Learning Chinese calligraphy is more than learning how to write with a Chinese brush. It is a complex form of visual, tactile, and mental training that requires patience, concentration, a calm and relaxed mind, correct posture, and coordination of mind and body.
At the beginning stage, learners embark upon the task of acquiring a number of new skills: how to handle the brush, the pressure to apply and the proper amount of ink to keep in the brush. Tracing and copying from models are always the first steps. Traditional Chinese training methods have always put a strong emphasis on imitation and copying. In Chinese art in general, imitation and copying are considered virtues. Good copies and imitations are appreciated as well as the originals. This is why, over the course of the long history of Chinese calligraphy and painting, old masters’ works have constantly been copied. It is believed that a beginner must first learn the essentials from masters of the past before trying to develop an individual style. In calligraphy, learning imitation is also a process leading to the discovery of the good qualities in the model and the techniques used to produce them. Calligraphy training process Tracing means writing over the characters in the student's copybook. In outline tracing the outline of a character is printed on paper, and the student fills the outline with black ink. The other form of tracing, red tracing, is writing over characters already printed in red with black ink. The focus of tracing is mainly on the shape of strokes. When copying, the model is placed on one side and then imitated. Firstly, after model observations, all details have to be kept in mind. The focus in copying in learning should be mainly on the structure of characters. Characters only take up about 80 percent of the square space. Mainly are used two grid patterns. First is the eight-cell pattern that divides a character space like a pie. Because this grid resembles the Chinese character 米 mĭ, it is called the mĭ-grid in Chinese (米字格 mıˇzìgé). The second, the square-grid pattern (方格 fānggé), defines the space for a character without further dividing it. The eight-cell grid pattern is for beginners, and the square grid is for calligraphy students with experience. There are other commonly used grid patterns, for example, the nine-cell grid (九宮格 jiuˇgōnggé), which divides the space for a character horizontally and vertically.

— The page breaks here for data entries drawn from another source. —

(** What follows a chunk that was taken: the end, or the other chunks ([Hloop]). *)
Lemma parse_again fuel ds cs r V t d maskp n b :
  let tl' := match cs with [] => tl | _ => chr "," :: (chunks_text large cs ++ tl) end in
  Forall chunk_ok cs -> goes_on tl' (t + Z.of_nat (List.length ds)) r -> chunk_value ds < 2 ^ 32 ->
  words_ok d -> List.length d = List.length maskp -> holds bits d (V * 2 ^ 32 + chunk_value ds) ->
  V * 2 ^ 32 + chunk_value ds < 2 ^ bits ->
  (forall ch nd, cs <> [] -> let l := user ([] ++ chunks_text large cs ++ tl) in
     outcome bits (V * 2 ^ 32 + chunk_value ds) cs d
       (loop fuel (parse_body bits) (Reader l (Z.of_nat (List.length l)) 44 ch nd (t + Z.of_nat (List.length ds)), d, n, b))) ->
  outcome bits V (ds :: cs) maskp
    match (if negb (ubuflen r =? 0) && (cur r =? chr ",") then inl (r, d, n, b) else inr (Some (0, d))) with
    | inl s' => loop fuel (parse_body bits) s'
    | inr r => Some r
    end.
Proof using All.
  intros tl' Hcs Rg Hsmall D1 D2 D3 D5 Hloop. destruct Rg as [[Rend R44]|(rest & Er & R44 & Ru & Rl & Rt)].
  - assert (cs = []) as ->.
    { destruct cs as [|ds2 cs]; [done|]. exfalso. destruct Rend as (ws & z & E & Hws & Hz). unfold tl' in E.
      destruct ws as [|w ws]; [destruct z; simplify_eq/=; by destruct Hz|]. simplify_eq/=. inversion Hws. done. }
    rewrite (proj2 (Z.eqb_neq _ (chr ",")) R44), andb_false_r. exists 0, d. split; [done|]. split; [done|]. split; [done|].
    rewrite fits_cons, (proj2 (Z.ltb_lt _ _) Hsmall). unfold fits. simpl. by rewrite (proj2 (Z.ltb_lt _ _) D5).
  - destruct cs as [|ds2 cs].
    { exfalso. unfold tl' in Er. destruct Htl as (ws & z & E & Hws & Hz). rewrite E in Er.
      destruct ws as [|w ws]; [simpl in Er; rewrite Er in Hz; by destruct Hz|]. simplify_eq/=. inversion Hws. done. }
    unfold tl' in Er. simplify_eq. assert (Hlen : (0 < List.length (user (chunks_text large (ds2 :: cs) ++ tl)))%nat).
    { inversion Hcs as [|? ? [Hne2 _] _]. destruct ds2; [done|]. simpl. lia. }
    rewrite Rl, R44, (proj2 (Z.eqb_neq _ 0)) by lia. change (negb false && (44 =? chr ",")) with true. cbv iota.
    destruct r as [ru rl rc rch rnd rt]. cbn [ubuf ubuflen cur totaldigits] in *. subst ru rl rc rt.
    destruct (Hloop rch rnd ltac:(done)) as (e & d' & E & E1 & E2 & E3).
    exists e, d'. split; [exact E|]. split; [done|]. split; [congruence|]. rewrite fits_cons, (proj2 (Z.ltb_lt _ _) Hsmall). exact E3.
Qed.
(* ===== verification/BitmapScan.v ===== *)
(** bitmap_parse on every text: what it accepts, which number it stores and which error it
    returns, against a definition that splits the text at the commas. *)
From stdpp Require Import base list gmap option numbers.
From Stdlib Require Import ZArith Lia Ascii String.
From S2P Require Import Prelude Div64 Ctype Vsprintf VsprintfText NumberRead Bitops Bitmap BitmapText BitmapPrint BitmapParse BitmapHex.

Local Open Scope Z_scope.

(** ** The text format *)

(** The value of a hexadecimal digit. *)
Definition hex_of (c : Z) : option Z :=
  if (48 <=? c) && (c <=? 57) then Some (c - 48)
  else if (97 <=? c) && (c <=? 102) then Some (c - 87)
  else if (65 <=? c) && (c <=? 70) then Some (c - 55)
  else None.

(** A group of digits: its value, or the error at the first bad digit or at the first digit that makes it
    longer than 32 bits. *)
Fixpoint field_value (acc : Z) (f : list Z) : Z + Z :=
  match f with
  | [] => inr acc
  | c :: f =>
      match hex_of c with
      | None => inl (- EINVAL)
      | Some d => if acc <? 2 ^ 28 then field_value (acc * 16 + d) f else inl (- EOVERFLOW)
      end
  end.

(** The groups, each of them 32 bits of the number; none of them is empty and the number fits the bitmap. *)
Fixpoint fields_value (bits V : Z) (fs : list (list Z)) : Z + Z :=
  match fs with
  | [] => inr V
  | f :: fs =>
      match f with
      | [] => inl (- EINVAL)
      | _ =>
          match field_value 0 f with
          | inl e => inl e
          | inr c => if V * 2 ^ 32 + c <? 2 ^ bits then fields_value bits (V * 2 ^ 32 + c) fs else inl (- EOVERFLOW)
          end
      end
  end.

(** How the text ends: with a NUL or the end of the buffer; with a comma that is the last character
    of the buffer, behind which nothing is expected; or with a fault in the last group. *)
Inductive ending := Complete | Comma | Fault.

Definition ended_value (k : ending) (bits V : Z) (fs : list (list Z)) : Z + Z :=
  match k with
  | Complete => fields_value bits V fs
  | Comma => fields_value bits V (removelast fs)
  | Fault =>
      match fields_value bits V (removelast fs) with
      | inl e => inl e
      | inr _ => match field_value 0 (List.last fs []) with inl e => inl e | inr _ => inl (- EFAULT) end
      end
  end.

Fixpoint split_commas (t : list Z) : list (list Z) :=
  match t with
  | [] => [[]]
  | c :: t =>
      if c =? 44 then [] :: split_commas t
      else match split_commas t with f :: fs => (c :: f) :: fs | [] => [[c]] end
  end.

Fixpoint skip_blanks (t : list Z) : list Z :=
  match t with [] => [] | c :: t' => if isspace c then skip_blanks t' else t end.
Definition trim (t : list Z) : list Z := rev (skip_blanks (rev (skip_blanks t))).

Fixpoint until_nul (t : list Z) : list Z :=
  match t with [] => [] | c :: t => if c =? 0 then [] else c :: until_nul t end.

(** The first [n] characters of the user's buffer, as far as they can be read. *)
Fixpoint readable (n : nat) (buf : list (option Z)) : list Z :=
  match n, buf with
  | S n, Some c :: buf => c :: readable n buf
  | _, _ => []
  end.

Definition ending_of (n : nat) (t : list Z) : ending :=
  if existsb (fun c => c =? 0) t then Complete
  else if (List.length t <? n)%nat then Fault
  else if List.last t 0 =? 44 then Comma
  else Complete.

(** The number that a buffer of [n] characters stands for, or the error. *)
Definition text_value (bits : Z) (buf : list (option Z)) (n : nat) : Z + Z :=
  let t := readable n buf in
  ended_value (ending_of n t) bits 0 (split_commas (trim (until_nul t))).

(** ** Characters *)

Lemma byte_class c : is_u8 c ->
  (s8 c =? 0) = (c =? 0) /\ (s8 c =? 44) = (c =? 44) /\ isspace (s8 c) = isspace c /\
  match hex_of c with
  | Some d => isxdigit (s8 c) = true /\ unhex (s8 c) = d /\ 0 <= d < 16
  | None => isxdigit (s8 c) = false
  end.
Proof.
  intros Hc. assert (H : forallb (fun c => Bool.eqb (s8 c =? 0) (c =? 0) && Bool.eqb (s8 c =? 44) (c =? 44) &&
    match hex_of c with
    | Some d => isxdigit (s8 c) && (unhex (s8 c) =? d) && (0 <=? d) && (d <? 16)
    | None => negb (isxdigit (s8 c)) end) (seqZ 0 256) = true) by (by vm_compute).
  pose proof (for_chars _ H c Hc) as Hcase. cbv beta in Hcase.
  apply andb_prop in Hcase as [Hcase Hx]. apply andb_prop in Hcase as [H0 H44].
  split_and!; [by apply Bool.eqb_prop|by apply Bool.eqb_prop|apply isspace_s8|].
  destruct (hex_of c); [|by apply negb_true_iff].
  apply andb_prop in Hx as [Hx Hd]. apply andb_prop in Hx as [Hx Hd']. apply andb_prop in Hx as [Hx Hv]. split; [done|lia].
Qed.

Lemma hex_not_space c d : is_u8 c -> hex_of c = Some d -> isspace c = false.
Proof.
  intros Hc Hd. rewrite isspace_spec by done. unfold hex_of in Hd. revert Hd. repeat case_match; intros; simplify_eq; lia.
Qed.

(** ** One group *)

(** A turn over a character of a group. *)
Lemma scan_step w l m c acc n t : is_u8 w -> w <> 0 -> w <> 44 -> is_u32 acc ->
  chunk_body (Reader (Some w :: l) (Z.of_nat (S m)) c acc n t) =
    if isspace w then inl (Reader l (Z.of_nat m) (s8 w) acc n t)
    else if negb (t =? 0) && isspace c then inr (inl (- EINVAL))
    else match hex_of w with
         | None => inr (inl (- EINVAL))
         | Some d => if acc <? 2 ^ 28 then inl (Reader l (Z.of_nat m) (s8 w) (acc * 16 + d) (n + 1) (t + 1))
                     else inr (inl (- EOVERFLOW))
         end.
Proof.
  intros Hw H0 H44 Hacc. destruct (byte_class w Hw) as (E0 & E44 & Esp & Ex).
  unfold chunk_body. cbn [ubuflen ubuf cur chunk ndigits totaldigits].
  rewrite (proj2 (Z.eqb_neq (Z.of_nat (S m)) 0)) by lia. replace (Z.of_nat (S m) - 1) with (Z.of_nat m) by lia.
  rewrite Esp. destruct (isspace w); [done|]. change (chr ",") with 44.
  rewrite E0, E44, (proj2 (Z.eqb_neq w 0) H0), (proj2 (Z.eqb_neq w 44) H44). cbn [negb orb]. rewrite andb_true_r.
  destruct (negb (t =? 0) && isspace c); [done|]. destruct (hex_of w) as [d|]; [|by rewrite Ex].
  destruct Ex as (-> & -> & Hd). cbn [negb]. rewrite chunk_full by done. unfold is_u32 in Hacc.
  destruct (Z.ltb_spec acc (2 ^ 28)); cbn [negb]; [|done]. by rewrite lor_digit by lia.
Qed.

Definition blank (ws : list Z) : Prop := Forall (fun c => isspace c = true) ws.

Lemma scan_blanks ws : blank ws -> forall fuel l m c acc n t, (List.length ws <= fuel)%nat ->
  exists c', loop fuel chunk_body (Reader (user ws ++ l) (Z.of_nat (List.length ws + m)) c acc n t) =
    loop (fuel - List.length ws) chunk_body (Reader l (Z.of_nat m) c' acc n t) /\
    (ws = [] -> c' = c) /\ (ws <> [] -> isspace c' = true).
Proof.
  induction 1 as [|w ws Hw Hf IH]; intros fuel l m c acc n t Hfuel.
  { exists c. rewrite Nat.sub_0_r. done. }
  destruct fuel as [|fuel]; [simpl in Hfuel; lia|]. rewrite loop_S. unfold chunk_body at 1.
  cbn [ubuflen ubuf cur chunk ndigits totaldigits List.length Nat.add].
  rewrite (proj2 (Z.eqb_neq (Z.of_nat (S (List.length ws + m))) 0)) by lia.
  change (user (w :: ws) ++ l) with (Some w :: (user ws ++ l)). cbv iota beta. rewrite isspace_s8, Hw.
  destruct (IH fuel l m (s8 w) acc n t) as (c' & E & H1 & H2); [simpl in Hfuel; lia|]. exists c'. split_and!; [|done|].
  - etransitivity; [|exact E]. do 2 f_equal. lia.
  - intros _. destruct ws; [rewrite H1 by done; by rewrite isspace_s8|by apply H2].
Qed.

(** White space that is followed by something else than the end. *)
Definition embedded (l : list (option Z)) (m : nat) : Prop :=
  exists ws x s, l = user ws ++ Some x :: s /\ blank ws /\ is_u8 x /\ isspace x = false /\ x <> 0 /\ (List.length ws < m)%nat.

Traditionally, characters in the regular script are divided into three different sizes for practice. An experienced writer, having learned the basics by tracing and copying, develops a signature style that is personal but, still, is usually based on or influenced by a calligraphy master of the past. One has to be calm and able to focus and concentrate. There is no point in writing in a hurry or when someone's mind is not ready.
Chinese calligraphy is mostly done on a horizontal, flat surface. Beginners should write at a table, although experienced writers may also write on the floor. The weight of the writer's body should be kept forward, and center of gravity should be the lower abdomen, which is also the core torso. When both feet are placed solidly on the floor, the calligraphy writer will be sitting in the position known as the “horse stand.” This posture helps to bring the center of gravity forward.